We called her Susie, not Rosie, and the life she lived went far beyond helping America win a war. She fought the good fight and kept the faith. And now she has won her final battle and heaven welcomed a faithful daughter on March 8, 2016.
Velma May “Susie” Smith entered this world on July 25, 1925. It was the Roaring Twenties and there might have been a little extra noise on that summer day when this remarkable lady bounced onto the stage of life. There were seven siblings in the family of Martin and Adeline Andrews which in those days likely wasn’t considered an unusually sized family. I don’t know a lot about her childhood except that Susie was a fragile child and because of problems with her spine, had back surgery at a young age. This surgical fusion of bones resulted in a difficult posture with which she struggled for the rest of her life. But if her body was bent, her spirit was beautifully formed.

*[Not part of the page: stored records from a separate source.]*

(** * voice-pixels: the background-removal core of [segmentationService.ts]

    A shallow embedding of the colour sampler ([getContrastingColor]), the
    morphology passes ([erode], [dilate]) and the matting pipeline
    ([removeBackgroundColor]: chroma key, two erosions, two dilations,
    flood-fill region filter), followed by the properties the specification
    states about them.

    JavaScript numbers are IEEE-754 doubles and are modelled by Rocq's
    primitive binary64 floats; the channels of an [ImageData] buffer (a
    [Uint8ClampedArray]) are modelled as a [list Z] read and written by index. *)

From Stdlib Require Import ZArith List Lia Bool Floats Uint63 String Permutation.
From stdpp Require Import base list list_numbers gmap sets.

#[local] Open Scope Z_scope.
#[local] Set Warnings "-inexact-float".

(* ===================================================================== *)
(** ** JavaScript numbers and typed-array cells *)
(* ===================================================================== *)

Module Js.

(** The number that a non-negative integer denotes. *)
Definition num (z : Z) : float := PrimFloat.of_uint63 (Uint63.of_Z z).

(** What arithmetic sees when an array cell is read: [undefined] (a read out
    of range) converts to NaN. *)
Definition numOpt (o : option Z) : float :=
  match o with Some z => num z | None => PrimFloat.nan end.

(** [Math.min] on two numbers: NaN if either is NaN, -0 below +0. *)
Definition mathMin (x y : float) : float :=
  if PrimFloat.is_nan x || PrimFloat.is_nan y then PrimFloat.nan
  else if (x <? y)%float then x
  else if (y <? x)%float then y
  else if PrimFloat.get_sign x then x else y.
(** * CS330 still-life renderer: scene composition, texture registry, camera

  A shallow embedding of [Source/SceneManager.cpp] and
  [Source/ViewManager.cpp], with the properties of the design document
  stated and proved against it.

  Modelling conventions.
  - [float] and [double] values are modelled by the real numbers [R]:
    literals such as [0.6f] are the rationals they denote, [std::sin],
    [sinf], [cosf] are [sin] and [cos], and rounding is not modelled.
  - [int] is [Z]; a [GLuint] is a [Z] in [0, 2^32) with its wrap-around
    written out ([to_GLuint], [GLuint_to_int]).
  - The shader program owned by [ShaderManager] is the finite map from
    uniform names to the values last written to them.
  - A write past the end of the fixed texture array is undefined behaviour
    in C++; the model makes it an explicit [OutOfBounds] outcome.
  - Calls into OpenGL that only change rasteriser state (clear, blend,
    depth mask, texture parameters) are left out; drawing a mesh is
    recorded in a log together with the uniforms in effect. *)

From Stdlib Require Import Reals Lra ZArith Lia String.
From stdpp Require Import base gmap strings list.

Local Open Scope R_scope.

(* ===================================================================== *)
(** ** GLM: the parts of the vector library the two source files call     *)
(* ===================================================================== *)

Module GLM.

Record vec2 := mk_vec2 { u2 : R; v2 : R }.
Record vec3 := mk_vec3 { x : R; y : R; z : R }.
Record vec4 := mk_vec4 { x4 : R; y4 : R; z4 : R; w4 : R }.

(** [glm::mat4] is column-major: [m[c]] is column [c]. *)
Record mat4 := mk_mat4 { col0 : vec4; col1 : vec4; col2 : vec4; col3 : vec4 }.

Definition vadd (a b : vec3) : vec3 :=
  mk_vec3 (x a + x b) (y a + y b) (z a + z b).
Definition vsub (a b : vec3) : vec3 :=
  mk_vec3 (x a - x b) (y a - y b) (z a - z b).
Definition vscale (a : vec3) (s : R) : vec3 :=
  mk_vec3 (x a * s) (y a * s) (z a * s).
Definition dot (a b : vec3) : R := x a * x b + y a * y b + z a * z b.

(** [glm::normalize(v) = v * inversesqrt(dot(v, v))]. *)
Definition inversesqrt (a : R) : R := 1 / sqrt a.
Definition normalize (v : vec3) : vec3 := vscale v (inversesqrt (dot v v)).

Definition vadd4 (a b : vec4) : vec4 :=
  mk_vec4 (x4 a + x4 b) (y4 a + y4 b) (z4 a + z4 b) (w4 a + w4 b).
Definition vscale4 (a : vec4) (s : R) : vec4 :=
  mk_vec4 (x4 a * s) (y4 a * s) (z4 a * s) (w4 a * s).

(** [glm::vec4(v, w)] and [glm::vec3(v4)]. *)
Definition vec4_of (v : vec3) (w : R) : vec4 := mk_vec4 (x v) (y v) (z v) w.
Definition vec3_of (v : vec4) : vec3 := mk_vec3 (x4 v) (y4 v) (z4 v).

(** [glm::mat4(1.0f)] *)
Definition identity : mat4 :=
  mk_mat4 (mk_vec4 1 0 0 0) (mk_vec4 0 1 0 0) (mk_vec4 0 0 1 0) (mk_vec4 0 0 0 1).

(** [m * v]: the linear combination of the columns of [m]. *)
Definition mul_vec (m : mat4) (v : vec4) : vec4 :=
  vadd4 (vadd4 (vadd4 (vscale4 (col0 m) (x4 v)) (vscale4 (col1 m) (y4 v)))
               (vscale4 (col2 m) (z4 v)))
        (vscale4 (col3 m) (w4 v)).

(** [m1 * m2]: column [j] of the product is [m1 * m2[j]]. *)
Definition mul (m1 m2 : mat4) : mat4 :=
  mk_mat4 (mul_vec m1 (col0 m2)) (mul_vec m1 (col1 m2))
          (mul_vec m1 (col2 m2)) (mul_vec m1 (col3 m2)).

(** [glm::radians] *)
Definition radians (degrees : R) : R := degrees * (PI / 180).

(** [glm::translate(m, v)]: only the last column changes. *)
Definition translate_m (m : mat4) (v : vec3) : mat4 :=
  mk_mat4 (col0 m) (col1 m) (col2 m)
    (vadd4 (vadd4 (vadd4 (vscale4 (col0 m) (x v)) (vscale4 (col1 m) (y v)))
                  (vscale4 (col2 m) (z v)))
           (col3 m)).

(** [glm::scale(m, v)] *)
Definition scale_m (m : mat4) (v : vec3) : mat4 :=
  mk_mat4 (vscale4 (col0 m) (x v)) (vscale4 (col1 m) (y v))
          (vscale4 (col2 m) (z v)) (col3 m).

(** [glm::rotate(m, angle, v)]: the axis-angle matrix of the normalised
    axis, multiplied onto [m]. *)
Definition rotate_m (m : mat4) (angle : R) (v : vec3) : mat4 :=
  let c := cos angle in
  let s := sin angle in
  let axis := normalize v in
  let temp := vscale axis (1 - c) in
  let r00 := c + x temp * x axis in
  let r01 := x temp * y axis + s * z axis in
  let r02 := x temp * z axis - s * y axis in
  let r10 := y temp * x axis - s * z axis in
  let r11 := c + y temp * y axis in
  let r12 := y temp * z axis + s * x axis in
  let r20 := z temp * x axis + s * y axis in
  let r21 := z temp * y axis - s * x axis in
  let r22 := c + z temp * z axis in
  mk_mat4
    (vadd4 (vadd4 (vscale4 (col0 m) r00) (vscale4 (col1 m) r01)) (vscale4 (col2 m) r02))
    (vadd4 (vadd4 (vscale4 (col0 m) r10) (vscale4 (col1 m) r11)) (vscale4 (col2 m) r12))
    (vadd4 (vadd4 (vscale4 (col0 m) r20) (vscale4 (col1 m) r21)) (vscale4 (col2 m) r22))
    (col3 m).

(** The one-argument forms of [<glm/gtx/transform.hpp>]. *)
Definition translate (v : vec3) : mat4 := translate_m identity v.
Definition scale (v : vec3) : mat4 := scale_m identity v.
Definition rotate (angle : R) (v : vec3) : mat4 := rotate_m identity angle v.

(** [glm::max] *)
Definition max (a b : R) : R := if Rlt_dec a b then b else a.

End GLM.

Infix "*m" := GLM.mul (at level 40, left associativity).
Lemma batch_step_run env num_events delay i w :
  ∃ w',
    batch_step env num_events delay i w = (Returns tt, w') ∧
    Sender.generated w' = S (Sender.generated w) ∧
    Sender.attempts w' = S (Sender.attempts w) ∧
    sends (Sender.trace w')
      = sends (Sender.trace w) ++ [nth_outgoing env (Sender.generated w)] ∧
    Sender.hub w'
      = Sender.hub w ++
          (if Sender.send_fails env (Sender.attempts w) then []
           else [nth_outgoing env (Sender.generated w)]).
Proof.
  cbv [batch_step Sender.generate_sample_data Sender.send_single_event
       Sender.send_batch Sender.sleep Sender.print Sender.log try_except
       mbind prog_bind mret prog_ret raise modify get_store
       Sender.generated Sender.attempts Sender.hub Sender.trace
       nth_outgoing outgoing].
  destruct (Sender.send_fails env _);
    destruct (decide (i < num_events - 1));
    cbn [is_Exception];
    (eexists; split; [reflexivity|]);
    cbn [Sender.generated Sender.attempts Sender.hub Sender.trace];
    rewrite ?sends_app, ?app_nil_r; repeat split;
    cbn [sends omap list_omap]; by rewrite ?app_nil_r.
Qed.
(** C9, as stated, fails: the dotless name ["PDF"] is none of ["pdf"],
    ["docx"], ["txt"], yet it passes the extension check and is uploaded. *)
Lemma dotless_uppercase_counterexample :
  let file := mkFile "PDF" 10 in
  let r := handleFileUpload file [] (XhrLoad 200 "OK" (Some (Some "t9"))) (initial ∅) in
  hasDot (name file) = false /\
  includes ["pdf"; "docx"; "txt"] (name file) = false /\
  fileExt file = ".pdf" /\
  snd r = [Call (uploadDocument "PDF"); MonitorProcessing "t9" "PDF"].
Proof. repeat split; reflexivity. Qed.

(** C9, amended: for a filename with no dot the derived extension is ['.']
    prepended to the whole lower-cased name, so a dotless file passes the
    extension check exactly when its name, lower-cased, is ["pdf"],
    ["docx"] or ["txt"] (those names in any letter case); such a file, when
    its size does not exceed 200 MiB, is uploaded, and every other dotless
    filename is rejected with the unsupported-format alert, without a
    network call or state change. *)
Theorem dotless_filename_validation (file : File) (progressEvents : list Q)
    (xhr : XhrResult) (st : State) :
  hasDot (name file) = false ->
  let r := handleFileUpload file progressEvents xhr st in
  fileExt file = String "." (toLowerCase (name file)) /\
  includes allowedTypes (fileExt file) = includes ["pdf"; "docx"; "txt"] (toLowerCase (name file)) /\
  (if includes ["pdf"; "docx"; "txt"] (toLowerCase (name file))
   then if (size file >? MiB200)%Z
        then r = (st, [tooLargeAlert])
        else List.filter isCall (snd r) = [Call (uploadDocument (name file))]
   else r = (st, [unsupportedAlert])).
Proof.
  intros H r. subst r.
  pose proof (fileExt_dotless file H) as He.
  split; [exact He|]. split; [rewrite He; apply includes_allowed_dotless|].
  unfold handleFileUpload. rewrite He, includes_allowed_dotless.
  destruct (includes ["pdf"; "docx"; "txt"] (toLowerCase (name file))); simpl; [|reflexivity].
  change (200 * 1024 * 1024)%Z with MiB200.
  destruct (size file >? MiB200)%Z; [reflexivity|].
  destruct (uploadDocument_result xhr); reflexivity.
Qed.

Lemma dotless_filename_validation_witness :
  List.filter isCall
    (snd (handleFileUpload (mkFile "docx" 1024) [] (XhrLoad 200 "OK" (Some (Some "t9")))
            (initial ∅)))
  = [Call (uploadDocument "docx")].
Proof.
  exact (proj2 (proj2 (dotless_filename_validation (mkFile "docx" 1024) []
                         (XhrLoad 200 "OK" (Some (Some "t9"))) (initial ∅) eq_refl))).
Defined.

End Upload.

(** ** Demo ingestion *)

Module DemoIngestion.

Import AdminDashboard.

Lemma loadUploadedFiles_keeps_flags (response : Outcome (option (list RawDocument)))
    (st : State) :
  demoIngested (fst (loadUploadedFiles response st)) = demoIngested st /\
  localStorage (fst (loadUploadedFiles response st)) = localStorage st /\
  demoIngestState (fst (loadUploadedFiles response st)) = demoIngestState st.
Proof. destruct response; repeat split; reflexivity. Qed.

(** No run of [pollStatuses] writes the [demoIngested] cell or
    [localStorage], however many rounds it takes. *)
Lemma pollStatuses_keeps_flags (rounds : list (string -> Outcome (option string)))
    (listResponse : Outcome (option (list RawDocument))) (st : State) :
  demoIngested (fst (pollStatuses rounds listResponse st)) = demoIngested st /\
  localStorage (fst (pollStatuses rounds listResponse st)) = localStorage st.
Proof.
  induction rounds as [|poll later IH]; [split; reflexivity|].
  cbn [pollStatuses].
  destruct (pollOnce poll DEMO_FILES) as [effs [| |msg]].
  - destruct (loadUploadedFiles listResponse _) as [st2 effs2] eqn:Hl.
    pose proof (loadUploadedFiles_keeps_flags listResponse
                  (set_demoIngestState
                     (mkDemo (Some "done") ["✅ All demo documents processed successfully!"])
                     st)) as [H1 [H2 _]].
    rewrite Hl in H1, H2. simpl in *. split; assumption.
  - destruct (pollStatuses later listResponse st) as [st2 effs2]. exact IH.
  - split; reflexivity.
Qed.

(** C8 on the code: when both demo ingests are accepted and the first
    status poll reports ["completed"] for every demo document, the banner
    turns to ["done"] and the document list is refreshed, but the
    [demoIngested] cell and [localStorage] are left exactly as they were:
    the done-flag is neither set nor persisted. *)
Theorem demo_ingestion_done_flag_not_persisted
    (trigger : string -> Outcome unit) (poll : string -> Outcome (option string))
    (later : list (string -> Outcome (option string)))
    (listResponse : Outcome (option (list RawDocument))) (st : State) :
  (forall tid, trigger tid = Resolved tt) ->
  (forall tid, poll tid = Resolved (Some "completed")) ->
  let r := startDemoIngestion trigger (poll :: later) listResponse st in
  demo_status (demoIngestState (fst r)) = Some "done" /\
  uploadedFiles (fst r) = uploadedFiles (fst (loadUploadedFiles listResponse st)) /\
  List.filter isCall (snd r) =
    [Call (triggerDemoFileIngest "demo_graph"); Call (triggerDemoFileIngest "demo_data");
     Call (getProcessingStatus "demo_graph"); Call (getProcessingStatus "demo_data");
     Call listDocuments] /\
  demoIngested (fst r) = demoIngested st /\
  localStorage (fst r) = localStorage st.
Proof.
  intros Ht Hp. unfold startDemoIngestion. simpl. rewrite !Ht. simpl. rewrite !Hp. simpl.
  destruct listResponse; simpl; repeat split; try reflexivity.
  destruct (List.find isActive _); reflexivity.
Qed.

(** Evaluated from a first visit with demo mode on and an empty
    [localStorage]: once ingestion has completed, the key
    ["demoFilesIngested"] is still absent, so the next application session
    mounts with [demoIngested = false] and triggers ingestion again. *)
Lemma demo_ingestion_done_flag_not_persisted_witness :
  let r := startDemoIngestion allResolved [allCompleted] (Resolved (Some [])) (initial ∅) in
  let next := loadDemoIngestedFlag (initial (localStorage (fst r))) in
  (demoIngested (fst r) = demoIngested (initial ∅) /\
   localStorage (fst r) = localStorage (initial ∅)) /\
  localStorage (fst r) !! "demoFilesIngested" = None /\
  demoIngested next = false /\
  hd_error (snd (demoModeEffect true allResolved [allCompleted] (Resolved (Some [])) next))
    = Some (Call (triggerDemoFileIngest "demo_graph")).
Proof.
  split; [|repeat split; reflexivity].
  exact (proj2 (proj2 (proj2
           (demo_ingestion_done_flag_not_persisted allResolved allCompleted []
              (Resolved (Some [])) (initial ∅) (fun _ => eq_refl) (fun _ => eq_refl))))).
Defined.

End DemoIngestion.

(** ** Session bootstrap *)

Module Bootstrap.

Import App.

Lemma getChatSessions_undefined : ApiService.hasMethod "getChatSessions" = false.
Proof. reflexivity. Qed.

Lemma truthy_Some (s : string) : s <> "" -> truthy (Some s) = true.
Proof.
  intros H. simpl. apply negb_true_iff. apply String.eqb_neq. exact H.
Qed.

(** C3 on the code: with a stored identity and token both present, whatever
    the backend would answer, [checkSessionAndLoadChats] issues no
    chat-session request ([ApiService] defines no [getChatSessions]), adopts
    no session, synthesizes none and selects none; it ends logged out with
    [localStorage] cleared. *)
Theorem boot_with_identity_adopts_no_session
    (jsonParse : string -> option Identity)
    (sessionsResp : Outcome (option (list ChatSession))) (nowMs nowIso : string)
    (ls : gmap string string) (storedUser token : string) :
  ls !! "user" = Some storedUser -> storedUser <> "" ->
  ls !! "access_token" = Some token -> token <> "" ->
  let r := checkSessionAndLoadChats jsonParse sessionsResp nowMs nowIso (initial ls) in
  chatSessions (fst r) = [] /\
  activeSessionId (fst r) = None /\
  user (fst r) = None /\
  localStorage (fst r) = ∅ /\
  isLoading (fst r) = false /\
  snd r = [Log "Error during session check or chat load:"].
Proof.
  intros Hu Hu' Ht Ht'. unfold checkSessionAndLoadChats.
  rewrite getChatSessions_undefined. simpl.
  rewrite Hu, Ht, (truthy_Some _ Hu'), (truthy_Some _ Ht'). simpl.
  destruct (jsonParse storedUser) as [userJson|]; simpl; repeat split; reflexivity.
Qed.

Lemma boot_with_identity_adopts_no_session_witness :
  chatSessions
    (fst (checkSessionAndLoadChats (fun _ => Some (mkIdentity (Some "user") false))
            (Resolved (Some [oneSession])) "1700000000000" "2023-11-14T22:13:20.000Z"
            (initial storedLogin))) = [].
Proof.
  refine (proj1 (boot_with_identity_adopts_no_session _ _ _ _ storedLogin "{}" "tok"
                   _ _ _ _)).
  - reflexivity.
  - discriminate.
  - reflexivity.
  - discriminate.
Defined.

End Bootstrap.

(** ** Chat sessions *)

Module Chat.

Import ChatInterface.

Lemma trimEnd_keeps_head (c : ascii) (r : string) :
  isWhiteSpace c = false -> nonEmpty (trimEnd (String c r)) = true.
Proof.
  intros H. simpl. destruct (trimEnd r); [rewrite H|]; reflexivity.
Qed.

Lemma trim_blank (s : string) : negb (nonEmpty (trim s)) = blank s.
Proof.
  unfold trim. induction s as [|c r IH]; [reflexivity|].
  cbn [trimStart blank]. destruct (isWhiteSpace c) eqn:Hc.
  - exact IH.
  - rewrite (trimEnd_keeps_head c r Hc). reflexivity.
Qed.

(** C7, as stated, fails in its alert part: on a fresh interface with no
    active document, pressing Enter on an empty input box returns silently;
    the user is not alerted. *)
Lemma send_without_document_no_alert_counterexample :
  let st := mkState [] "" false false None [] None in
  let r := handleSendMessage NoOverride (Rejected "unused") "t1" "t2" st in
  noActiveDocument st = true /\
  messageToSend NoOverride st = Some "" /\
  List.filter isAlert (snd r) = [] /\
  r = (st, []).
Proof. repeat split; reflexivity. Qed.
Lemma find_networkx_id_loop_name stripped items :
  find_networkx_id_loop stripped items "name" =
  option_map fst
    (find (fun item => (Py.lower (name (snd item)) =? Py.lower stripped)%string) items).
Proof.
  induction items as [|[n d] rest IH]; simpl; auto.
  destruct (Py.lower (name d) =? Py.lower stripped)%string; simpl; auto.
Qed.

(** C8. In mode "id" the resolver returns the first node whose stored
    unique id is, character for character, the trimmed input; in mode "name"
    the first node whose stored name and the trimmed input are equal once both
    are lowercased. So "AB1" does not find a stored "ab1", and "Main Gate"
    finds a stored "main gate". *)
Theorem find_networkx_id_matching :
  (forall identifier details_dict,
      find_networkx_id identifier details_dict "id" =
      option_map fst
        (find (fun item => (qgis_id (snd item) =? Py.strip identifier)%string)
              details_dict)) /\
  (forall identifier details_dict,
      find_networkx_id identifier details_dict "name" =
      option_map fst
        (find (fun item =>
                 (Py.lower (name (snd item)) =? Py.lower (Py.strip identifier))%string)
              details_dict)) /\
  (forall pt nm n,
      find_networkx_id "AB1" [(n, {| geometry := pt; name := nm; qgis_id := "ab1" |})] "id"
      = None) /\
  (forall pt uid n,
      find_networkx_id "Main Gate"
        [(n, {| geometry := pt; name := "main gate"; qgis_id := uid |})] "name"
      = Some n).
Proof.
  split; [|split; [|split]]; intros.
  - apply find_networkx_id_loop_id.
  - apply find_networkx_id_loop_name.
  - reflexivity.
  - reflexivity.
Qed.

(** ** Pathfinder: the cases decided before the search *)

(** C3. A query from a node to itself answers the one-node path, whatever
    the graph, also when the node is not in the graph. *)
Theorem bfs_start_equals_end :
  forall (G : graph) (x : Z), bfs_shortest_path G x x = Py.Return (Some [x]).
Proof.
  intros G x. unfold bfs_shortest_path, bfs_shortest_path_fuel.
  now rewrite Z.eqb_refl.
Qed.

(** C2, as stated, fails: with node 5 absent the answer is the very [None]
    given for the two valid nodes 0 and 1 that no path connects. *)
Lemma bfs_absent_node_same_as_no_path :
  has_node two_islands 0 = true /\ has_node two_islands 1 = true /\
  has_node two_islands 5 = false /\
  (forall q, ~ is_path two_islands 0 1 q) /\
  bfs_shortest_path two_islands 0 5 = bfs_shortest_path two_islands 0 1.
Proof.
  repeat split; try reflexivity.
  intros [|u rest]; simpl; [tauto|].
  intros [-> Hp]. destruct rest as [|v rest]; simpl in Hp; [discriminate|].
  destruct Hp as [He _]. destruct (Z.eq_dec v 0) as [->|]; [discriminate|].
  unfold has_edge, get_edge_data in He. simpl in He. discriminate.
Qed.

(** C2, amended. When start and end differ and one of them is not a node of
    the graph, the search answers [None], the answer it also gives when no
    path joins two nodes of the graph. *)
Theorem bfs_absent_node_returns_none :
  forall (G : graph) (s e : Z),
    s <> e ->
    has_node G s = false \/ has_node G e = false ->
    bfs_shortest_path G s e = Py.Return None.
Proof.
  intros G s e Hne Habs. unfold bfs_shortest_path, bfs_shortest_path_fuel.
  apply Z.eqb_neq in Hne. rewrite Hne.
  destruct Habs as [-> | ->]; simpl; auto.
  now rewrite orb_true_r.
Qed.

Lemma bfs_absent_node_returns_none_witness :
  bfs_shortest_path two_islands 0 5 = Py.Return None.
Proof.
  apply (bfs_absent_node_returns_none two_islands 0 5).
  - lia.
  - right. reflexivity.
Defined.

(** ** Graph Builder *)

Lemma get_edge_data_adj G u v : get_edge_data G u v = Dict.get v (adj G u).
Proof. unfold get_edge_data, adj. destruct (Dict.get u G); auto. Qed.

Lemma adj_set G u d n : adj (Dict.set u d G) n = if n =? u then d else adj G n.
Proof. unfold adj. rewrite get_set. simpl. destruct (n =? u); auto. Qed.

Lemma adj_add_node G n m : adj (add_node n G) m = adj G m.
Proof.
  unfold add_node. destruct (Dict.mem n G) eqn:E; auto.
  rewrite adj_set. destruct (Z.eqb_spec m n) as [->|]; auto.
  unfold adj, Dict.mem in *. destruct (Dict.get n G); [discriminate | auto].
Qed.

Lemma has_node_set G u d n : has_node (Dict.set u d G) n = (n =? u) || has_node G n.
Proof. unfold has_node, Dict.mem. rewrite get_set. simpl. destruct (n =? u); auto. Qed.
(** C5. With [cache_markup] 1 (and a known account): the creative cache
    is called once, with one object per bid of the aggregate list, in
    its order, holding the markup, the notification URL and the
    dimensions of the bid; when the call fails the handler writes an
    error response whose status names the cache failure, without bids;
    when it succeeds the bids of the response are the bids of the
    aggregate list, one for one and in their order, each with the UUID
    returned for the object at its position (the one built from its own
    markup) as cache id, an empty [adm] and [nurl], and its other fields
    as they were, but for the targeting map when the keys are asked
    for. The response is written when the targeting keys, if asked for,
    can be built. *)
Theorem auction_cache_markup :
  PBSRequest.CacheMarkup pbs_req = 1%Z →
  ∃ st,
    fan_out E pbs_req = Some st
    ∧ (∀ run,
         auction E m ua (inr pbs_req) = Some run →
         ∃ cobjs,
           AuctionRun.cache_puts run = [cobjs]
           ∧ length cobjs = length (drain E st)
           ∧ ∀ i bid,
               drain E st !! i = Some bid →
               cobjs !! i
               = Some (BidCache.mk (PBSBid.Adm bid) (PBSBid.NURL bid)
                         (PBSBid.Width bid) (PBSBid.Height bid)))
    ∧ (∀ err,
         pbc_Put E (cache_values (drain E st)) = inl err →
         ∃ run,
           auction E m ua (inr pbs_req) = Some run
           ∧ AuctionRun.written run
             = WroteError
                 (PBSResponse.mk ""
                    ("Prebid cache failed: " +:+ Error_string err) [] []))
    ∧ (∀ uuids,
         pbc_Put E (cache_values (drain E st)) = inr uuids →
         (∀ run,
            auction E m ua (inr pbs_req) = Some run →
            ∃ resp,
              AuctionRun.written run = Encoded resp
              ∧ length (PBSResponse.Bids resp) = length (drain E st)
              ∧ ∀ i bid',
                  PBSResponse.Bids resp !! i = Some bid' →
                  PBSBid.CacheID bid' = uuids i
                  ∧ PBSBid.Adm bid' = "" ∧ PBSBid.NURL bid' = ""
                  ∧ ∃ bid,
                      drain E st !! i = Some bid
                      ∧ untargeted bid'
                        = PBSBid.mk (PBSBid.BidID bid)
                            (PBSBid.AdUnitCode bid) (PBSBid.BidderCode bid)
                            (PBSBid.Price bid) "" "" (PBSBid.Width bid)
                            (PBSBid.Height bid)
                            (PBSBid.CreativeMediaType bid) (uuids i) None
                            (PBSBid.ResponseTime bid)
                      ∧ (PBSRequest.SortBids pbs_req ≠ 1%Z →
                         PBSBid.AdServerTargeting bid'
                         = PBSBid.AdServerTargeting bid))
         ∧ ((PBSRequest.SortBids pbs_req = 1%Z →
             (0 ≤ PBSRequest.MaxKeyLength pbs_req)%Z
             ∧ sorts (sort_Sort E)) →
            is_Some (auction E m ua (inr pbs_req)))).
Proof.
  intros Hcache.
  destruct auction_respond as (st & status & m' & Hfan & ->).
  exists st. split; [done|]. unfold respond.
  rewrite decide_True by done. split_and!.
  - intros run Hrun. exists (cache_values (drain E st)).
    split_and!.
    + destruct (pbc_Put _ _); [by simplify_eq/=|].
      destruct (decide _); [|by simplify_eq/=].
      destruct (sortBidsAddKeywordsMobile _ _ _ _); by simplify_eq/=.
    + unfold cache_values. by rewrite length_fmap.
    + apply lookup_cache_values.
  - intros err ->. eexists. split; [done|]. done.
  - intros uuids ->. split.
    + intros run Hrun. destruct (decide _) as [Hsort|Hsort].
      * destruct (sortBidsAddKeywordsMobile _ _ _ _) as [Bids'|] eqn:Hs;
          [|done].
        simplify_eq/=. eexists. split; [done|]. simpl.
        apply sortBidsAddKeywordsMobile_touched in Hs.
        split.
        { rewrite (proj1 Hs). unfold set_cache_ids.
          by rewrite length_imap. }
        intros i bid' Hi.
        destruct (touched_cached _ _ _ _ _ _ Hs Hi)
          as (bid0 & Hbid0 & -> & -> & ->).
        pose proof (touched_same _ _ _ _ _ _ _ _ Hs Hbid0 Hi) as ->.
        destruct (lookup_set_cache_ids _ _ _ _ Hbid0)
          as (Hid & Hadm & Hnurl & bid & Hbid & ->).
        split_and!; [done..|]. exists bid. by split_and!.
      * simplify_eq/=. eexists. split; [done|]. simpl. split.
        { unfold set_cache_ids. by rewrite length_imap. }
        intros i bid' Hi.
        destruct (lookup_set_cache_ids _ _ _ _ Hi)
          as (Hid & Hadm & Hnurl & bid & Hbid & ->).
        split_and!; [done..|]. exists bid. by split_and!.
    + intros Hok. destruct (decide _) as [Hsort|Hsort]; [|by eexists].
      destruct (Hok Hsort) as [Hm Hs].
      destruct (sortBidsAddKeywordsMobile_inv E
                  (set_cache_ids uuids (drain E st)) pbs_req
                  (Account.PriceGranularity account) Hm Hs)
        as (st' & Hrun & _).
      unfold sortBidsAddKeywordsMobile. rewrite Hrun. by eexists.
Qed.
End auction.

Susie had many gifts. She excelled in art, notably painting; she had a remarkable memory, focused on the Scripture; she had a strong worth ethic, in a variety of jobs; and she was a comedian, at least to those of us who knew her well.
I came to know Susie in 2011 when our family moved to Massillon to minister to the congregation of the Massillon Wesleyan Methodist Church. Susie had long taken up residence on the end of the third pew on the piano side. She sat right behind me. And that is where I came to know and love her.
She was a colorful person, and I always enjoyed talking to her before and after church services. She wore zip-up print dresses and her hair was always coiffed in a spray of curls on top of her head. She was continually amused at my teen daughters’ colorful assortment of high-heeled shoes and many Sunday mornings would ask to see “what shoes you are wearing today.”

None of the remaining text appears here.